С той поры, как Бродский впервые приехал в Венецию в середине 70-х, здесь многое изменилось. Зимы перестали быть «антарктическими» – в феврале жители города вполне довольствуются легкими курточками и толстовками, а шапки носят исключительно из соображений стиля. Гостиницы, к счастью, больше не шокируют постояльцев холодовыми атаками со стороны пола и стен: по крайней мере, в нашем номере всегда было тепло и уютно. Алкоголь же если и потребляется, то не ради согревания замерзших конечностей, а в лучших дионисийских традициях – для увеселения духа.

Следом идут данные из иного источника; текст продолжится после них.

(* ===== verification/Safety.v ===== *)
(** * Every execution keeps the tenant invariant and the lease horizon

    The programs of [Manager.v] and [Api.v] in the logic of [Interleaving.v]:
    whatever the other goroutines do between two actions, each action keeps the
    tenant invariant, the lease starts no later than the key's horizon (the
    latest instant the KMS is known to have honoured it), and every handle that
    reaches a caller expires within one lease of that horizon. *)

From S2P Require Import Prelude GoLib GoFloat Kms Tink KmsModel Lease Cmek Tenant Prog Manager Api.
From S2P Require Import Interleaving TenantInv Rows.
Local Open Scope string_scope.
Local Open Scope Z_scope.

Section Safety.
Context `{TK : Tink} `{MR : MapRange}.
Context (cfg : Config).
Implicit Types (t : tenant) (l : local) (i : nat) (p : Z) (h : Hist).

(** The usable window of one authorization. *)
Definition window : Duration := dur_sub (c_Lease cfg) (c_EarlyExpiry cfg).

Definition backed h l : Prop :=
  SentAt (t_lease (l_t l)) ≠ 0 → SentAt (t_lease (l_t l)) <= h_hor h (ts_KEKID (t_spec (l_t l))).

(** The invariant of one tenant: well formed, and leased from a live key. *)
Definition LI h i l : Prop := linv cfg i l ∧ backed h l.

(** An issued handle names a DEK of its tenant and ends in time. *)
Definition HI h i (hd : Handle) : Prop :=
  ∀ spec, c_Tenants cfg !! i = Some spec →
    h_ValidUntil hd <= h_hor h (ts_KEKID spec) + window ∧ ∃ p, h_DEKID hd = dek_name spec p.

Lemma LI_mono h h' i l : hle h h' → LI h i l → LI h' i l.
Proof.
  intros Hh [Hl Hb]. split; [done|]. intros Hne. specialize (Hb Hne).
  pose proof (hle_hor _ _ Hh (ts_KEKID (t_spec (l_t l)))). lia.
Qed.

Lemma HI_mono h h' i hd : hle h h' → HI h i hd → HI h' i hd.
Proof.
  intros Hh H spec Hs. destruct (H spec Hs) as [H1 H2]. split; [|done].
  pose proof (hle_hor _ _ Hh (ts_KEKID spec)). lia.
Qed.

Lemma LI_init h i s :
  c_Tenants cfg !! i = Some s → LI h i (mkLocal (new_tenant cfg i s) Active []).
Proof.
  intros Hs. assert (cold (new_tenant cfg i s)) as Hc.
  { by intros p. }
  split; [split; [split|]|]; cbn; try done.
  - split; cbn; lia.
  - intros p [d Hd]. cbn in Hd. by rewrite lookup_empty in Hd.
  - by intros [].
Qed.

(** What a finished call tells its caller. *)
Record answer h (spec : TenantSpec) (r : result) : Prop := {
  an_err : ∀ e, r_err r = Some e → r_class r = OK → is_err r errBusy || is_err r errStore = true;
  an_ok : r_err r = None → r_class r = OK ∧ r_sentAt r <= h_hor h (ts_KEKID spec) }.

Lemma answer_mono h h' spec r : hle h h' → answer h spec r → answer h' spec r.
Proof.
  intros Hh [H1 H2]. split; [done|]. intros E. destruct (H2 E). split; [done|].
  pose proof (hle_hor _ _ Hh (ts_KEKID spec)). lia.
Qed.

(** A DEK a goroutine holds a pointer to: generated by it, or from the map. *)
Definition known h i p : Prop := h_alloc h i p ∨ h_inst h i p.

Вечерами мы частенько выпивали в отеле, потому что в двух минутах от причала обнаружили неисчерпаемый винный погребок. Это был крошечный магазин, где дешевое, но качественное спиртное продавал добродушный старичок Альберто – потомственный виноторговец в пятом поколении. Позади длинного деревянного прилавка стоял ряд пузатых винных бочонков, и хозяин с удовольствием наполнял нам литровые бутылки белым Prosecco, красным Amarone или розовым шампанским Valpolicella. Попутно он рассказывал, как эти вина делают и где хранят. Протягивая бутылку, Альберто неизменно задерживал нас на несколько минут, предлагая попробовать еще несколько сортов совершенно бесплатно. Он выставлял на прилавок одноразовые бокальчики и щедро плескал в них то одно, то другое вино из своего богатого ассортимента. Случалось, что уже после посещения этого чудесного магазинчика я был навеселе – впрочем, я всегда слыл никудышным пьяницей.